Labor experts say work-sharing is being used as an alternative to layoffs in part because of the swift impact of the attacks on Hawai'i's tourism industry.
"We're seeing more of work-sharing than you would in other situations," said Richard Rand, a Honolulu employment lawyer whose clients include several tourism industry companies.
"If you had something not caused by a rather unique event, you would probably see more layoffs. But I think there has been a greater spirit of cooperation by some of the unions to try to address it in a manner to keep people working."
The cooperative spirit not withstanding, some union leaders say there are limits to what unions will agree to, even in these uncertain times.
And since the state's current economic crisis means unions no longer have the same bargaining power to ask for monetary gains for members, they are likely to demonstrate their strength in the areas of work hours and seniority protections.
In most cases, work-sharing will benefit those junior union members who would lose their jobs and their medical benefits during a layoff. But union members with seniority may take a dim view of prolonged work-sharing, labor analysts say. Theoretically, seniority would protect them in the event of a layoff. Under work-sharing, however, they stand to have their hours cut by the same amount as junior employees.

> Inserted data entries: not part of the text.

(* ===== verification/DeliveryProgress.v ===== *)
(** * Progress of the completion-delivery lane

    The lane of Delivery.v never strands a callback and never misses the signal
    [drain] waits for. The workers' own steps ([worker_event]) always end, and
    they only stop when every callback ran and the drain generation is closed.
    Timers, shutdown and the coordinator are the environment: they bring the
    lane to the state the workers start from. *)

From S2P Require Import Prelude.
From S2P Require Import Execution.
From S2P Require Import Tasks.
From S2P Require Import EngineState.
From S2P Require Import Delivery.

(** The steps of the workers, but for the idle timer and the stop channel. *)
Definition worker_event (ev : lane_event) : bool :=
  match ev with EvReceive _ | EvWorkerStep _ => true | _ => false end.

(** ** The invariant *)

(** On the way to signal that the lane is drained. *)
Definition signalling (pc : worker_pc) : bool :=
  match pc with WRelease _ | WSignal _ | WSignalLock | WSignalLocked _ | WSignalSet => true | _ => false end.

(** What keeps the drain generation open. *)
Definition wakes (d : lane) : Prop :=
  0 < ln_pending d \/ 0 < ln_active d \/ ln_enqueue d <> EIdle \/
  exists w pc, ln_loops d !! w = Some pc /\ signalling pc = true.

Record lane_awake (d : lane) : Prop := {
  aw_alive : ln_stopping d = false -> 0 < queue_len d -> ln_loops d <> ∅;
  aw_wakes : ln_drained d = false -> wakes d;
  aw_holder : forall v, ln_drainMu d = Some v -> exists pc, ln_loops d !! v = Some pc /\ in_lock pc = true
}.

Lemma counts_nonneg d : lane_ok d ->
  queue_len d <= ln_pending d /\ 0 <= ln_active d /\
  (forall w pc, ln_loops d !! w = Some pc ->
     counts_active pc <= ln_active d /\ counts_pending pc + queue_len d <= ln_pending d).
Proof.
  intros H. assert (Hp : 0 <= msum counts_pending (ln_loops d)) by (apply msum_nonneg; intros ? [] _; simpl; lia).
  assert (Ha : 0 <= msum counts_active (ln_loops d)) by (apply msum_nonneg; intros ? [] _; simpl; lia).
  assert (He : 0 <= enqueue_pending (ln_enqueue d)) by by destruct (ln_enqueue d).
  pose proof (lo_pending _ H). pose proof (lo_active _ H). split_and_all; [lia|lia|].
  intros w pc Hw.
  assert (counts_active pc <= msum counts_active (ln_loops d))
    by (eapply msum_lookup_le; [|done]; intros ? [] _; simpl; lia).
  assert (counts_pending pc <= msum counts_pending (ln_loops d))
    by (eapply msum_lookup_le; [|done]; intros ? [] _; simpl; lia).
  lia.
Qed.

(** A worker moves; what it gives up of the reasons to stay awake it replaces. *)
Lemma wakes_move d d' w pc pc' :
  ln_loops d !! w = Some pc -> ln_loops d' = <[w := pc']> (ln_loops d) -> ln_enqueue d' = ln_enqueue d ->
  signalling pc' = true \/ 0 < ln_pending d' \/ 0 < ln_active d' \/
    (signalling pc = false /\ ln_pending d <= ln_pending d' /\ ln_active d <= ln_active d') ->
  wakes d -> wakes d'.
Proof.
  intros Hw El Ee Hor Hd. unfold wakes. rewrite El, Ee.
  destruct Hor as [Hs|[?|[?|(Hs & Hp & Ha)]]]; [|by auto..|].
  - right. right. right. exists w, pc'. by rewrite lookup_insert_eq.
  - destruct Hd as [?|[?|[?|(v & q & Hv & Hq)]]]; [left; lia|right; left; lia|by auto|].
    right. right. right. exists v, q. rewrite lookup_insert_ne by congruence. done.
Qed.

Lemma loops_nonempty (m m' : gmap nat worker_pc) : m ⊆ m' -> m <> ∅ -> m' <> ∅.
Proof.
  intros Hs Hn ->. apply Hn, map_eq. intros w. rewrite lookup_empty.
  destruct (m !! w) as [pc|] eqn:E; [|done]. pose proof (lookup_weaken _ _ _ _ E Hs) as Hx.
  by rewrite lookup_empty in Hx.
Qed.
(* ===== verification/Engine.v ===== *)
(** * The coordinator of the task engine

    Models the control loop of [internal/taskengine]: admission
    ([engine_admission.go]), dispatch, workers and resources
    ([engine_dispatch.go]), completion, cancellation, eviction and shutdown
    ([engine_completion.go]), the durable commit protocol ([durability.go]) and
    the dispatcher of requests ([handleRequest] of [engine.go]). Each handler is
    the whole handler, from state to state.

    What the handlers take from outside is an argument of the section:
    [clock n k], the [k]-th reading of the clock during the [n]-th use of it;
    [pool_order n] and [id_order n], the order in which the [n]-th iteration
    over a map visits its keys; [resolver], the handler resolver; [pump], the
    commit transport, and [answer n], whether the [n]-th hand-over to it or to
    the durability lane was accepted. *)

From stdpp Require Import pretty.
From S2P Require Import Prelude.
From S2P Require Import Execution.
From S2P Require Import Tasks.
From S2P Require Import AdmissionTypes.
From S2P Require Import EngineAccounting.
From S2P Require Import EngineConfig.
From S2P Require Import EngineState.

(** ** Decision cells *)

Inductive submitDecisionState := decisionPending | decisionAccepted | decisionRejected | decisionCancelled.

#[global] Instance submitDecisionState_eq_dec : EqDecision submitDecisionState.
Proof. solve_decision. Defined.

(** The compare-and-swap of a cell that holds [cell]. *)
Definition decide_cell (next cell : submitDecisionState) : bool * submitDecisionState :=
  if decide (cell = decisionPending) then (true, next) else (false, cell).

Inductive controlDecisionState := controlDecisionPending | controlDecisionApplied | controlDecisionCancelled.

#[global] Instance controlDecisionState_eq_dec : EqDecision controlDecisionState.
Proof. solve_decision. Defined.

Definition decide_control (next cell : controlDecisionState) : bool * controlDecisionState :=
  if decide (cell = controlDecisionPending) then (true, next) else (false, cell).

(** The optional interfaces of the commit transport. *)
Inductive pump_kind := PumpAck | PumpSized | PumpPlain.

(** [terminalStateFor] of [durability.go]. *)
Definition terminalStateFor (outcome : Outcome) : TaskState :=
  match outcome with
  | OutcomeCompleted => StateCompleted
  | OutcomeTimedOut => StateTimedOut
  | OutcomeCancelled => StateCancelled
  | _ => StateFailed
  end.

Definition zero_failure_result (id : TaskID) (attempt : AttemptID) (o : Outcome) (c : Cause)
    (d : Disposition) (started finished : time) (f : FailureInfo) : TaskResult :=
  mkResult id attempt o c d started finished 0 None f.

(** ** Lists used as slices *)

Fixpoint index_of (x : nat) (l : list nat) : option nat :=
  match l with
  | [] => None
  | y :: l' => if (y =? x)%nat then Some 0%nat else S <$> index_of x l'
  end.

Definition runningCount (l : list slot) : Z := Z.of_nat (length (List.filter sl_running l)).

Fixpoint first_free (i : nat) (l : list slot) : option nat :=
  match l with
  | [] => None
  | x :: l' => if sl_running x then first_free (S i) l' else Some i
  end.

(** ** Resources, on the maps of the engine *)

Definition resourcesAvailable (used capacity : gmap string Z) (spec : WorkSpec) : bool :=
  forallb (fun r => negb (zget (rr_Name r) capacity <? zget (rr_Name r) used + rr_Amount r))
    (ws_Resources spec).

Definition reserve_all (rs : list ResourceRequirement) (used : gmap string Z) : gmap string Z :=
  fold_left (fun m r => <[rr_Name r := zget (rr_Name r) m + rr_Amount r]> m) rs used.

Definition release_one (m : gmap string Z) (r : ResourceRequirement) : gmap string Z :=
  let v := zget (rr_Name r) m - rr_Amount r in
  if v <=? 0 then delete (rr_Name r) m else <[rr_Name r := v]> m.

Definition release_all (rs : list ResourceRequirement) (used : gmap string Z) : gmap string Z :=
  fold_left release_one rs used.

Section Engine.
Context {A L : Type} {AO : AdmissionOps A} {LO : DeliveryOps L}.
Variable clock : nat -> nat -> time.
Variable pool_order : nat -> list PoolID -> list PoolID.
Variable id_order : nat -> list TaskID -> list TaskID.
Variable resolver : option (string -> option govalue -> option closure * option goerror).
Variable pump : option pump_kind.
Variable answer : nat -> bool.

#[local] Abbreviation engine := (engine A L).

(** ** The environment *)

Definition tick (s : engine) : nat * engine := (e_ticks s, e_set_ticks (S (e_ticks s)) s).
Definition now (s : engine) : time * engine := let '(n, s) := tick s in (clock n 0, s).
Definition ask (s : engine) : bool * engine := let '(n, s) := tick s in (answer n, s).
Definition range_pools (s : engine) : list PoolID * engine :=
  let '(n, s) := tick s in (pool_order n (map fst (map_to_list (e_configPools s))), s).
Definition range_ids (s : engine) : list TaskID * engine :=
  let '(n, s) := tick s in (id_order n (map fst (map_to_list (e_registry s))), s).
Definition alloc (s : engine) : nat * engine := (e_fresh s, e_set_fresh (S (e_fresh s)) s).

(** ** Settlement ([engine_completion.go]) *)

Definition syncActiveTasks (delta : Z) (s : engine) : engine :=
  e_set_activeTasks (e_activeTasks s + delta) s.

Definition checkDrained (s : engine) : engine :=
  if e_quiesced s && (e_activeTasks s =? 0) && negb (e_drained s)
  then e_set_drainDone true (e_set_drained true s) else s.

"It's out of the norm for the senior employees to have to give up their work opportunities to their juniors," said Eric Gill, financial secretary-treasurer of Local 5 of the Hotel Employees & Restaurant Employees Union.
"Under normal circumstances, the senior employees maximize their work opportunities within what's available on the schedule," he said. "And the company would like to take those hours and spread them around and basically make it so junior employees get a bigger share of that.
"There's obviously arguments on both sides of this question, but senior employees who've been through previous layoffs and downturns...(think) why go through that? They did that when they were junior. On the other hand, there is genuine concern on the part of all that their co-workers not lose their medical. So these are difficult discussions that take place. We're not going to be looking at this on an across-the-board basis."